After over 50 years in business, the JW Fishers team has heard just about every story possible concerning sunken ships, hidden treasures, scientific experiments, unexploded ordinance, location of drowning victims, and missing evidence recovery. The tools we provide to the operators undertaking these tasks vary from metal detectors and sonar systems to Remote Operated Vehicles (ROVs).

According to The Remotely Operated Vehicle Committee of the Marine Technology Society, “exactly who to credit with developing the first ROV will probably remain clouded, however, there are two who deserve credit. The PUV (Programmed Underwater Vehicle) was a torpedo developed by Luppis-Whitehead Automobile in Austria in 1864, however, the first tethered ROV, named POODLE, was developed by Dimitri Rebikoff in 1953.” In late 1960’s, the US Navy began developing robots to help locate and recover underwater ordinance. By the 1980’s, commercial companies began utilizing the technology to aid in the oil and gas industry. Now, ROVs are used in all manner of exploration and commercial applications from dam and water tank inspections, evidence recovery, pipeline maintenance, aquaculture, and drowning victim recovery.

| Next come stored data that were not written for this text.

(* ===== verification/HeapRun.v ===== *)
(** * libpmemobj: the heap, runs

    Models the rest of [libpmemobj/heap.c]: the buckets of runs in the arenas, how they are filled, and the start and the end of
    the heap.  The model follows one thread: the locks of buckets and runs are free when it takes them. *)

From stdpp Require Import base gmap list numbers.
From S2P Require Import Prelude Memory Pmem Util Ulog Container ContainerSeglists Bucket Cuckoo Memops Memblock AllocClass Recycler Heap.
Local Open Scope Z_scope.

(** ** Data *)

(** A bucket with the address of its class and that of its active memory block (0 for [NULL]).  A bucket that was freed is not live. *)
Record run_bucket (R : Type) : Type := RunBucket { rk_bucket : bucket R; rk_aclass : Z; rk_resv : Z; rk_live : bool }.
Arguments RunBucket {R}.
Arguments rk_bucket {R}.
Arguments rk_aclass {R}.
Arguments rk_resv {R}.
Arguments rk_live {R}.

Record arena (R : Type) : Type := Arena { ar_buckets : gmap Z (run_bucket R); ar_nthreads : Z }.
Arguments Arena {R}.
Arguments ar_buckets {R}.
Arguments ar_nthreads {R}.

(** The heap with its arenas and the arena of the thread ([None]: not assigned); the next address, and the outcomes of allocations. *)
Record rheap (C R : Type) : Type := RHeap {
  rh_heap : heap C;
  rh_arenas : list (arena R);
  rh_thread_arena : option nat;
  rh_next : Z;
  rh_malloc : list bool
}.
Arguments RHeap {C R}.
Arguments rh_heap {C R}.
Arguments rh_arenas {C R}.
Arguments rh_thread_arena {C R}.
Arguments rh_next {C R}.
Arguments rh_malloc {C R}.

James City County, located in the Commonwealth of Virginia, has an estimated population of 67,000 citizens. The county has a Marine Patrol and Underwater Search and Recovery Team that employs their JW Fishers’ SeaOtter-2 ROV whenever mission accomplishment is of the utmost importance. Many of the local waterways are low visibility and the need to use an ROV is minimal. There are, however, several areas in which an ROV is absolutely the right tool for the job. Local retention ponds, a county reservoir, the Chesapeake Bay, and a very brackish river are all waterways that the team are able to operate the ROV in without hesitation. Lt. William T. McMichael recently shared one experience that highlighted the versatility of JW Fisher’s ROVs. “One operation we were called to was a submersed vehicle in a retention pond behind a hospital. A grounds employee observed the top of a vehicle as he glanced out over the pond. We arrived on scene and sent in the SeaOtter-2 ROV. We were able to circle most of the vehicle with great visibility and obtain the vehicle tag. We were able to discover that the vehicle had been stolen two years earlier. It was unknown how long it had been in the pond. We were also able to send the Sea Otter-2 inside the vehicle as the window was down. 

We could see in the front seat and the back seat to see that no bodies were inside. This helped our divers see the make and model of the vehicle and the condition of most of the vehicle prior to getting in the water.” Lt. McMichael went on to say “we also utilized the SeaOtter-2 in a regional public safety dive training event assisting with surveying in an archeological dive for the ships scuttled by General Cornwallis along the York River in Yorktown, VA. The ROV was used to identify any visible ship remains from the Revolutionary War. We absolutely love the Sea Otter ROV. Given the right conditions and clarity, the ROV gives us a tool to send in and scout the underwater environment prior to sending in any public safety divers.”

Other teams that use JW Fishers ROV line are Washington County Sheriff’s office, Snohomish County Sheriff’s office, Beijing Marine Police in China, Thames Water Works in the United Kingdom and Henderson County EMA Services.